Più che la Fed, ci pensa la BOJ a spaventare i mercati


Come da copione, la FED ha cercato di tener viva una possibilità di mossa a  giugno, ma guadandosi bene dal risultare troppo aggressiva. Nello statement è  scomparso  il riferimento ai rischi rivenienti dalla congiuntura internazionale (che però resta da monitorare) ma è stato notato il rallentamento dell’attività, in particolare dei consumi e degli investimenti.
L’assenza, nel testo, di indizi quali ad esempio condizioni specifiche per passare all’azione nei prossimi meeting ha tranquillizzato  il mercato, che ne temeva la comparsa. La  probabilità  di un rialzo a giugno è  ulteriormente scesa (da 20% a 15%) ed equity e bond hanno reagito positivamente.
Quella  che non è stata affatto tranquillizzante è stata la performance della Bank of Japan, la  quale, poche ore dopo, ha abbassato le stime di GDP e di inflazione, ma non ha toccato la stance monetaria.

Nella conference Kuroda è  andato oltre, smentendo i loan a tasso negativo  alle banche e reiterando la  fiducia in quanto già disposto (a fronte di risultati che lo contraddicono al  momento).
Si sa, a Kuroda piacciono le sorprese.
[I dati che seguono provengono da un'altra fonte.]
(** A call that brings the machine to one of the two gated phases passed the gate. *)
Lemma call_gate e o log : let r := engine_call params e o in en_swap r.1 <> en_swap e ->
  (phase (en_swap r.1) = InitiatorFunded -> nim_gate r.1 (log ++ [(o, r.2)]))
  /\ (phase (en_swap r.1) = BothFunded -> btc_gate r.1 (log ++ [(o, r.2)])).
Proof.
  intros r Hne. destruct (engine_call_spec params e o) as (_ & Hsame & Hcall). fold r in Hsame, Hcall.
  destruct Hcall as [[He _]|(act & Hev)]; [congruence|]. apply gated_phases in Hev as [Hn Hb].
  destruct (expectations_same _ _ Hsame) as [En Eb]. unfold nim_gate, btc_gate. rewrite En, Eb. clear En Eb Hsame.
  split; intros Hph; [destruct (Hn Hph) as (w & obs & n & ->) | destruct (Hb Hph) as [(f & obs & n & ->)|(f & ->)]];
    clear Hn Hb Hph; subst r; cbn in Hne |- *.
  - unfold engine_observe_initiator_funded in *.
    destruct (require_funded obs (nim_expectation e) n) as [d| |] eqn:Er; [|now destruct Hne..].
    exists w, obs, n, d. split; [|exact Er].
    destruct (observe_initiator_funded (en_swap e)) as [[s []]|er|]; cbn in *; [set_solver | now destruct Hne..].
  - left. unfold observe_btc_funded in *.
    destruct (require_funded obs (btc_expectation e) n) as [d| |] eqn:Er; [|now destruct Hne..].
    exists f, obs, n, d. split; [|exact Er].
    destruct (observe_counterparty_funded (en_swap e)) as [[s []]|er|]; cbn in *; [set_solver | now destruct Hne..].
  - right. exists f. unfold observe_nim_funded in *.
    destruct (observe_counterparty_funded (en_swap e)) as [[s []]|er|]; cbn in *; [set_solver | now destruct Hne..].
Qed.

(** What a sequence of calls keeps *)
Record calls_inv (e0 : SwapEngine) (log : list (EngineOp * res EngineError (option SwapEffect))) (e : SwapEngine) : Prop := {
  ci_same : same_engine e0 e;
  ci_run : exists tr, run params (en_swap e0) tr (en_swap e);
  ci_total : forall o r, (o, r) ∈ log -> r <> Panic;
  ci_nim : phase (en_swap e) = InitiatorFunded -> nim_gate e log;
  ci_btc : phase (en_swap e) = BothFunded -> btc_gate e log;
  ci_funds : forall o a n, (o, Ok (Some (FundBtcAddress a n))) ∈ log -> nim_gate e log;
  ci_reveals : forall h eff, (OReveal h, Ok (Some eff)) ∈ log -> btc_gate e log
}.

Lemma fund_btc_from e o a n : (engine_call params e o).2 = Ok (Some (FundBtcAddress a n)) ->
  phase (en_swap e) = InitiatorFunded.
Proof.
  destruct (engine_call_spec params e o) as (_ & _ & Hcall). intros Hr.
  destruct Hcall as [[_ (er & He)]|(act & Hev)]; [congruence|]. apply apply_event_table in Hev.
  destruct o; cbn in Hr, Hev; try (unfold no_effect in Hr; cbn in Hr; destruct (_.2) in Hr; discriminate).
  - unfold an_effect, engine_fund, after in Hr. unfold fund in Hr.
    destruct Hev as (Hp & _). destruct (role (en_swap e)) eqn:Hrole; [|exact Hp].
    exfalso. cbn [snd] in Hr. unfold own_leg in Hr. rewrite Hrole in Hr. run Hr.
  - exfalso. unfold an_effect, reveal_and_claim_btc, after in Hr. cbn [snd] in Hr. run Hr.
  - exfalso. unfold an_effect, claim_nim_from_btc_claim, after in Hr. cbn [snd] in Hr. run Hr.
  - exfalso. unfold an_effect, engine_refund, after in Hr. cbn [snd] in Hr. run Hr.
Qed.

Lemma reveal_from e h eff : (engine_call params e (OReveal h)).2 = Ok (Some eff) -> phase (en_swap e) = BothFunded.
Proof.
  destruct (engine_call_spec params e (OReveal h)) as (_ & _ & Hcall). intros Hr.
  destruct Hcall as [[_ (er & He)]|(act & Hev)]; [congruence|]. now apply apply_event_table in Hev as (_ & Hp & _).
Qed.

Lemma calls_inv_run e0 log e : calls params e0 log e ->
  (phase (en_swap e0) = Proposed) -> calls_inv e0 log e.
Proof.
  intros Hc Hp0. induction Hc as [|log e o Hc IH].
  { split; try (intros; exfalso; set_solver); [unfold same_engine; auto 10 | exists []; constructor | congruence..]. }
  destruct IH as [Hs (tr & Hrun) Ht Hn Hb Hf Hr]. destruct (engine_call_spec params e o) as (Hnp & Hsame & Hcall).
  destruct (gates_grow e (engine_call params e o).1 log (o, (engine_call params e o).2) Hsame) as [Gn Gb].
  pose proof (call_gate e o log) as Hg. cbn zeta in Hg. split.
  - eapply same_trans; eauto.
  - destruct Hcall as [[-> _]|(act & Hev)]; [eauto|]. eexists. eapply run_snoc; eauto.
  - intros o' r [Hin|Heq%list_elem_of_singleton]%elem_of_app; [eauto|]. injection Heq as _ ->. exact Hnp.
  - intros Hph. destruct (decide (en_swap (engine_call params e o).1 = en_swap e)) as [Eq|Hne];
      [apply Gn, Hn; congruence | now apply Hg].
  - intros Hph. destruct (decide (en_swap (engine_call params e o).1 = en_swap e)) as [Eq|Hne];
      [apply Gb, Hb; congruence | now apply Hg].
  - intros o' a n [Hin|Heq%list_elem_of_singleton]%elem_of_app; [eapply Gn, Hf; eauto|].
    injection Heq as <- Heq. symmetry in Heq. apply fund_btc_from in Heq. auto.
  - intros h eff [Hin|Heq%list_elem_of_singleton]%elem_of_app; [eapply Gb, Hr; eauto|].
    injection Heq as <- Heq. symmetry in Heq. apply reveal_from in Heq. auto.
Qed.
End runs.

(** ** A swap of the simulator *)

Section simulation.
Context `{C : Crypto} `{!CryptoLaws C} `{B : BitcoinLib} `{!BitcoinLaws B}.
Context (btc_key : Z -> BtcEnclaveKey) (p2wpkh_spk : bytes -> BtcNetwork -> bytes).

(** The crate computes every signature hash the leg asks for, and the key's answer to
    it is a signature. *)
Hypothesis signable : forall seed tx redeem v, exists h sig,
  p2wsh_signature_hash tx redeem v = Some h /\ der_low_s (bk_sign_sighash (btc_key seed) h) = Some sig.

Lemma sim_key_ok seed : key_ok (in_memory_key (replicate 32 seed)).
Proof. split; [apply public_ok | intros m; apply sign_ok]. Qed.

Definition sim_funding_terms : FundingTerms :=
  mkFundingTerms (sha256 (replicate 32 0x42)) NIM_AMOUNT T_A_MS (sim_nim_addr 4) VSH.

Lemma sim_funding_ok : funding_ok sim_funding_terms.
Proof.
  split; cbn [ft_hashlock ft_amount ft_timeout ft_recipient ft_validity_start_height sim_funding_terms];
    [apply sha256_ok | | | apply address_ok |]; unfold uN, NIM_AMOUNT, T_A_MS, HEAD_MS, VSH; lia.
Qed.

Definition sim_creation : HtlcCreation := creation_of (nimiq_leg_new (in_memory_key (replicate 32 3))) sim_funding_terms.

Lemma sim_creation_ok : creation_ok sim_creation.
Proof.
  apply creation_of_ok; [apply sim_key_ok | cbn; unfold uN, TESTNET_NETWORK_ID; lia | apply sim_funding_ok].
Qed.

Definition sim_nim_wire : bytes :=
  creation_wire sim_creation (signature_proof_single_sig (ed25519_public (replicate 32 3))
                                (ed25519_sign (replicate 32 3) (creation_content sim_creation))).

Lemma sim_builds_funding : build_funding (nimiq_leg_new (in_memory_key (replicate 32 3))) sim_funding_terms = Ok sim_nim_wire.
Proof. exact (nim_funding_wire (nimiq_leg_new (in_memory_key (replicate 32 3))) _ (sim_key_ok 3) sim_funding_ok). Qed.

Lemma sim_builds_claim preimage : exists tx,
  build_claim (nimiq_leg_new (in_memory_key (replicate 32 4))) sim_nim_wire preimage VSH = Ok tx.
Proof.
  eexists. etransitivity; [exact (nim_claim_wire _ _ (nimiq_leg_new (in_memory_key (replicate 32 4))) preimage VSH sim_creation_ok (sim_key_ok 4))|].
  rewrite bool_decide_true by reflexivity. reflexivity.
Qed.

Lemma sim_builds_refund : exists tx,
  build_refund (nimiq_leg_new (in_memory_key (replicate 32 3))) sim_nim_wire VSH = Ok tx.
Proof.
  eexists. etransitivity; [exact (nim_refund_wire _ _ (nimiq_leg_new (in_memory_key (replicate 32 3))) VSH sim_creation_ok (sim_key_ok 3))|].
  rewrite bool_decide_true by reflexivity. reflexivity.
Qed.

Lemma sim_builds_btc seed : (exists tx, btc_build_claim (sim_btc_leg btc_key p2wpkh_spk seed) sim_funded (replicate 32 0x42) = Ok tx)
  /\ exists tx, btc_build_refund (sim_btc_leg btc_key p2wpkh_spk seed) sim_funded = Ok tx.
Proof.
  unfold btc_build_claim, btc_build_refund, payout, claim_tx_with_key, refund_tx_with_key, sign_spend.
  cbn [sim_btc_leg btc_leg_new bl_fee_sat bl_htlc bl_payout_spk bl_key bp_cltv_locktime fh_value_sat fh_txid fh_vout sim_funded].
  change (BTC_AMOUNT <? BTC_FEE) with false. change (BTC_AMOUNT - BTC_FEE <? DUST_LIMIT_SAT) with false. cbv beta iota.
  change ((T_B_MS / 1000 <? 0) || (2 ^ 32 <=? T_B_MS / 1000)) with false. cbv beta iota.
  split; (match goal with |- context [p2wsh_signature_hash ?t ?r ?v] => destruct (signable seed t r v) as (h & sig & -> & Hs) end);
    cbn [ok_or]; rewrite Hs; cbn [ok_or]; eauto.
Qed.

(** The two engines of the simulator, by phase and what they have recorded *)
Definition sim_ini (ph : SwapPhase) (w : option bytes) (f : option FundedHtlc) : SwapEngine :=
  mkEngine (mkSwap Initiator sim_terms ph) (nimiq_leg_new (in_memory_key (replicate 32 3))) (sim_btc_leg btc_key p2wpkh_spk 0x11)
    NIM_AMOUNT BTC_AMOUNT (sim_nim_addr 4) (Some (replicate 32 0x42)) w f.
Definition sim_rsp (ph : SwapPhase) (x : option bytes) (w : option bytes) (f : option FundedHtlc) : SwapEngine :=
  mkEngine (mkSwap Responder sim_terms ph) (nimiq_leg_new (in_memory_key (replicate 32 4))) (sim_btc_leg btc_key p2wpkh_spk 0x22)
    NIM_AMOUNT BTC_AMOUNT [] x w f.

Definition sim_ladder : LadderParams := mkLadder 1800000 1800000.

Lemma ini_funds : engine_fund (sim_ini Accepted None None) HEAD_MS sim_ladder VSH
  = (sim_ini SelfFunded (Some sim_nim_wire) None, Ok (EffBroadcast LegNim sim_nim_wire)).
Proof.
  unfold engine_fund, after.
  change (fund (en_swap (sim_ini Accepted None None)) HEAD_MS sim_ladder)
    with (@Ok SwapError _ (mkSwap Initiator sim_terms SelfFunded, FundLeg LegNim T_A_MS)).
  cbv beta iota.
  change (mkFundingTerms (engine_hashlock _) _ T_A_MS _ VSH) with sim_funding_terms.
  cbn [en_nim set_swap sim_ini]. rewrite sim_builds_funding. reflexivity.
Qed.

Lemma ini_claims : exists tx,
  reveal_and_claim_btc (sim_ini BothFunded (Some sim_nim_wire) (Some sim_funded)) HEAD_MS sim_ladder
    = (sim_ini Revealed (Some sim_nim_wire) (Some sim_funded), Ok (EffBroadcast LegCounterparty tx))
  /\ extract_preimage tx = Some (replicate 32 0x42).
Proof.
  destruct (sim_builds_btc 0x11) as [(tx & Htx) _]. exists tx. split.
  - unfold reveal_and_claim_btc, after.
    change (reveal_and_claim (en_swap (sim_ini BothFunded _ _)) HEAD_MS sim_ladder)
      with (@Ok SwapError _ (mkSwap Initiator sim_terms Revealed, ClaimLeg LegCounterparty)).
    cbn [en_secret en_btc_funding en_btc set_swap sim_ini]. rewrite Htx. reflexivity.
  - now apply (claim_shows (sim_btc_leg btc_key p2wpkh_spk 0x11) sim_funded).
Qed.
Trovandosi senza nulla di rivoluzionario da proporre, e a fronte di robuste attese di intervento, ha deciso di attendere un momento più propizio.
Ma  il  “gran rifiuto” ha inferto un nuovo colpo  alla credibilità  della BOJ accentuando la percezione di impotenza delle autorità monetarie e fiscali che gli investitori già hanno dal meeting di gennaio.
Di qui la reazione shoccata  sugli asset nazionali, con 3 figure di calo del  $/yen e un crollo del Nikkei che è continuato aftermarket.
Lo  scangeo sul Giappone ha avuto un impatto modesto,  tutto sommato, sull’Asia, che pure prima dello scandalo festeggiava la FED.

D’altronde, Cina ed emergenti dell’area sono competitor del paese del sol  levante, e le sue difficoltà, in una certa misura, sono vantaggi per loro. Si può sostenere che il rallentamento osservato nell’area negli ultimi 2 anni abbia a che vedere anche con la violenta svalutazione dello Yen.
Pesante, per contro, la reazione dell’Europa in mattinata, con i principali indici giunti a lasciare sul terreno perdite consistenti (Eurostoxx  a -2% a metà  mattina).
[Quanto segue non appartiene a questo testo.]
(* ===== verification/Engine.v ===== *)
(** * Engine: the worker of a mesh node ([engine.rs], [node.rs] and the engine glue of
    [balance.rs], [tx_history.rs], [beacon.rs], [chat.rs], [fragment.rs],
    [pending_retry.rs], [swap_node.rs], [swap_fast_tick.rs])

    The worker thread takes one job at a time from its queue.  A handler is a
    computation over the node: it reads and updates the shared context and the
    worker's own state, appends to the log of what the node did to the outside
    (frames handed to the radio, transactions handed to the gateway), and either
    returns or panics.  A panic keeps what was done before it, as [catch_unwind]
    around a job does.

    The clock is [Instant::elapsed]: each reading is the next of a non-decreasing
    sequence.  A [HashSet] of peers is iterated in some order, here that of
    [elements].  Callbacks of the radio shim that touch the shared context between
    jobs are events of their own. *)

From stdpp Require Import base list gmap strings.
From Stdlib Require Import ZArith Lia.
From S2P Require Import Prelude Packet Codec Envelope SwapWire SwapIntent Crypto FundingVerify SwapSession SwapNode Dedup Fragment Gcs Relay StoreForward Beacon Settlement Balance Chat Address NimTx Gateway.
Open Scope Z_scope.

Definition RELAY_CACHE_CAP : Z := 2048.
Definition GATEWAY_CACHE_CAP : Z := 1024.

(** Milliseconds since the worker started: the k-th reading. *)
Class Clock : Type := {
  clock : nat -> Z;
  clock_mono : forall i j, (i <= j)%nat -> clock i <= clock j;
  clock_u64 : forall i, uN 64 (clock i)
}.

Abbreviation RelayKey := (Z * list Z * Z)%type.

Definition relay_key (p : Packet) : RelayKey := (mt_to_u8 (msg_type p), sender_id p, timestamp_ms p).

(** The observability counters of the context *)
Inductive Counter : Type :=
| Forwarded | SendAttempts | SendOk | SendFail | RecentStored | RsrSent | RsrReceived
| BeaconEmitted | ExpiredDropped | VerifyDropped | RateLimited | StopAfterAck | BalanceAnswered
| HistoryAnswered.

#[export] Instance Counter_eq_dec : EqDecision Counter.
Proof. solve_decision. Defined.

(** What the node does to the outside *)
Inductive Effect : Type :=
| Send (peer : string) (frame : bytes)
| Submit (ctx : SubmitContext).

(** A unit of work of the worker *)
Inductive Job : Type :=
| Inbound (src : option string) (frame : bytes)
| LocalTx (tx_wire : bytes)
| RequestSync
| SyncTick
| BeaconTick
| SwapFastTick
| BalanceQuery (address : bytes)
| HistoryQuery (address : bytes)
| ChatJob (payload : bytes)
| StopAdvertising
| Shutdown.

(** [to_sender_id] and [to_tx_id]: truncate or pad with zeros *)
Definition widen (n : nat) (b : bytes) : bytes := take n b ++ replicate (n - length b) 0.

Definition to_sender_id (b : bytes) : bytes := widen 8 b.
Definition to_tx_id (b : bytes) : bytes := widen 32 b.

Section engine.
Context {C : Crypto} {V : Type} {FV : FundingVerifier V} {S : Type} {SG : SwapSigner S}
  {R : Type} {RR : RelayRng R} {G : Type} {MG : MeshGateway G} {CK : Clock}.

(** ** The state *)

(** [WorkerCtx]: the radio is the log of sends; the discovery counters ([intent_metrics]) and the
    phase mirror for the app ([swaps]), which no handler reads, are left out. *)
Record WorkerCtx : Type := mkCtx {
  c_sender_id : bytes;
  c_network : NetworkId;
  c_gateway : option G;
  c_peers : gset string;
  c_ledger : SettlementLedger;
  c_head : HeadCache;
  c_balances : BalanceCache;
  c_history : HistoryCache;
  c_chat : ChatLog;
  c_seq : Z;
  c_citizen : CitizenState;
  c_counters : Counter -> Z
}.

Record WorkerState : Type := mkState {
  t_relay_seen : DedupCache (K := RelayKey);
  t_gateway_seen : DedupCache (K := list Z);
  t_policy : RelayPolicy R;
  t_reassembler : Reassembler;
  t_recent : RecentCache;
  t_sync : SyncScheduler;
  t_beacon : BeaconScheduler;
  t_last_beacon : option HeadBeacon;
  t_beacon_rpc_backoff : Z;
  t_verify_before_relay : bool;
  t_limiter : PeerRateLimiter;
  t_acked : DedupCache (K := list Z);
  t_pending : PendingRetry;
  t_swap : @SwapNode.WorkerState V S
}.

(** The node, the number of clock readings so far and the log of its effects. *)
Record Node : Type := mkNode {
  n_ctx : WorkerCtx;
  n_state : WorkerState;
  n_reads : nat;
  n_log : list Effect
}.

Definition with_ctx (n : Node) (c : WorkerCtx) : Node := mkNode c (n_state n) (n_reads n) (n_log n).
Definition with_state (n : Node) (t : WorkerState) : Node := mkNode (n_ctx n) t (n_reads n) (n_log n).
D’altrone gli investitori si son trovati a fare i conti con un Nikkei future a -7%, e sorprende poco che siano scattate un bel po’ di stops. Nuovamente tra i “buoni” la piazza milanese, grazie a un newsflow supportivo sulle banche (lodi del commissario alla concorrenza UE Vestaeger ad Atlante e approvazione domani del decreto per la riduzione dei tempi per il recupero delle garanzie).
L’outperformance resterà invariata per tutta la giornata.
Nel primo pomeriggio è stata Wall Street a suonare la riscossa, portandosi rapidamente in positivo e contribuendo al contenimento delle perdite europee ad una minima frazione di quanto maturato in mattinata. Una discreta mano nelle ultime 2 ore è  venuta dal  petrolio, che ha fatto i nuovi massimi per l’anno sopra i 45 $.
Scarsamente considerata la  prima stima del GDP US (+0.5% vs attese per +0.7%) che ha deluso a causa di investimenti in non residenziale deboli, e canale estero e scorte che hanno sottratto crescita.
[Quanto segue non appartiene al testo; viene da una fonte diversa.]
(** ** Predicates closed under the primitive actions *)

(** [own] holds of the packets the node builds, [rel] of the packets and source
    links its handlers are run on. *)
Record closed (may_panic : Prop) (own : Packet -> Prop) (rel : Packet -> option string -> Prop)
    (J : Z -> Nd -> Prop) : Prop := {
  cl_mono : forall h h' n, h <= h' -> J h n -> J h' n;
  cl_held : forall h n, J h n -> J (held (t_reassembler (n_state n))) n;
  cl_clock : forall h n, J h n -> J h (tick_clock n);
  cl_bump : forall h k, keeps may_panic J h (bump k) (fun _ => True);
  cl_seen : forall h k, keeps may_panic J h (mark_seen k) (fun _ => True);
  cl_head : forall h b, keeps may_panic J h (cache_head b) (fun _ => True);
  cl_balance : forall h r, keeps may_panic J h (cache_balance r) (fun _ => True);
  cl_history : forall h r, keeps may_panic J h (cache_history r) (fun _ => True);
  cl_chat : forall h e, keeps may_panic J h (push_chat e) (fun _ => True);
  cl_record : forall h id d, keeps may_panic J h (record id d) (fun _ => True);
  cl_settle : forall h id s, keeps may_panic J h (settle id s) (fun _ => True);
  cl_clear : forall h id n, J h n -> J h (set_pending (pending_clear (t_pending (n_state n)) id) n);
  cl_ack : forall h id n, J h n -> J h (set_acked (dedup_insert (t_acked (n_state n)) id).1 n);
  cl_seq : forall h, keeps may_panic J h next_seq (fun _ => True);
  cl_build : forall h mt pl, keeps may_panic J h (build_packet mt pl) own;
  cl_own_ttl0 : forall p, own p -> own (with_ttl p 0);
  cl_flood : forall h p f, own p -> encode p = Ok f -> keeps may_panic J h (flood f) (fun _ => True);
  cl_keep_own : forall h p, own p -> keeps may_panic J h (remember p) (fun _ => True);
  cl_keep : forall h p src, rel p src -> keeps may_panic J h (remember p) (fun _ => True);
  cl_relay : forall h p src, rel p src -> keeps may_panic J h (relay_onward p src) (fun _ => True);
  cl_zero : forall p, ttl p = 0 -> version p = VERSION -> rel p None;
  cl_pend : forall h p f id vu now d n, own p -> encode p = Ok f -> J h n ->
    J h (set_pending (pending_remember (t_pending (n_state n)) id f vu now d) n);
  cl_retry : forall h, keeps may_panic J h pending_retry_tick (fun _ => True);
  cl_submit : forall h sub, keeps may_panic J h (submit_new sub) (fun o => forall a, o = Some a -> exists g, (submit_validated g sub).2 = a);
  cl_gateway : forall h g n, J h n -> J h (set_gateway (Some g) n);
  cl_beacon : forall h v n, J h n -> J h (set_beacon v n);
  cl_last : forall h v n, J h n -> J h (set_last_beacon v n);
  cl_backoff : forall h v n, J h n -> J h (set_beacon_rpc_backoff v n);
  cl_swap : forall h e n, J h n -> J h (set_swap (node_apply (t_swap (n_state n)) e).1 n);
  cl_filter : forall h, keeps may_panic J h take_filter (fun _ => True);
  cl_missing : forall h p src f, rel p (Some src) -> msg_type p = MtRequestSync ->
    keeps may_panic J h (ms ← take_missing f; for_each ms (reply_rsr src)) (fun _ => True);
  cl_rate : forall h src, keeps may_panic J h (rate_ok src) (fun _ => True);
  cl_sync : forall h v n, J h n -> J h (set_sync v n);
  cl_accept : forall h f now, bytes_ok (f_chunk f) ->
    tri may_panic J (J h) (accept_fragment f now) (fun o n =>
      match o with
      | None => J (h + len (f_chunk f)) n
      | Some (_, pl) => bytes_ok pl /\ len pl <= h + len (f_chunk f) /\ J (h + len (f_chunk f) - len pl) n
      end)
}.

Arguments cl_mono {_ _ _ _} _.
Arguments cl_held {_ _ _ _} _.
Arguments cl_clock {_ _ _ _} _.
Arguments cl_bump {_ _ _ _} _.
Arguments cl_seen {_ _ _ _} _.
Arguments cl_head {_ _ _ _} _.
Arguments cl_balance {_ _ _ _} _.
Arguments cl_history {_ _ _ _} _.
Arguments cl_chat {_ _ _ _} _.
Arguments cl_record {_ _ _ _} _.
Arguments cl_settle {_ _ _ _} _.
Arguments cl_clear {_ _ _ _} _.
Arguments cl_ack {_ _ _ _} _.
Arguments cl_seq {_ _ _ _} _.
Arguments cl_build {_ _ _ _} _.
Arguments cl_own_ttl0 {_ _ _ _} _.
Arguments cl_flood {_ _ _ _} _.
Arguments cl_keep_own {_ _ _ _} _.
Arguments cl_keep {_ _ _ _} _.
Arguments cl_relay {_ _ _ _} _.
Arguments cl_zero {_ _ _ _} _.
Arguments cl_pend {_ _ _ _} _.
Arguments cl_retry {_ _ _ _} _.
Arguments cl_submit {_ _ _ _} _.
Arguments cl_gateway {_ _ _ _} _.
Arguments cl_beacon {_ _ _ _} _.
Arguments cl_last {_ _ _ _} _.
Arguments cl_backoff {_ _ _ _} _.
Arguments cl_swap {_ _ _ _} _.
Arguments cl_filter {_ _ _ _} _.
Arguments cl_missing {_ _ _ _} _.
Arguments cl_rate {_ _ _ _} _.
Arguments cl_sync {_ _ _ _} _.
Arguments cl_accept {_ _ _ _} _.

Section jobs.
Context (may_panic : Prop) (own : Packet -> Prop) (rel : Packet -> option string -> Prop)
  (J : Z -> Nd -> Prop) (CL : closed may_panic own rel J) (HG : may_panic \/ GatewayTotal G).

Abbreviation keep h m := (keeps may_panic J h m (fun _ => True)).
Sopra attese l’inflazione headline e core. Tanto poi verranno le revisioni.
Volendo dare una rapida lettura della price action (col caveat che Wall Street dista ancora 3 ore dalla chiusura) sembra che dopo il fuggi fuggi iniziale, gli investitori abbiano abbracciato uno scenario più selettivo.
Il Giappone, a corto di potenza di fuoco  in termini di politica monetaria e fiscale,  è la  principale vittima del cambio di stance  deciso a  livello globale per stabilizzare il mercato dei cambi.
La sua impasse sembra il rovescio della medaglia dello stallo del Dollaro, che sta creando grattacapi anche all’Europa, ma per contro aiuta il manifatturiero US, gli emerging e le commodities.
In Eurozone l’ECB, che ha un arsenale ancora non cosi depauperato come quello di Kuroda e C., sta reagendo con nuove misure e credit easing.

Oltre a ciò, il ciclo sta mostrando una maggior tenuta.
Ragion per cui, la crisi di Tokyo non è da prendere sotto gamba, ma non viene al  momento giudicata un catalyst per un selloff generalizzato  dei risk asset globali.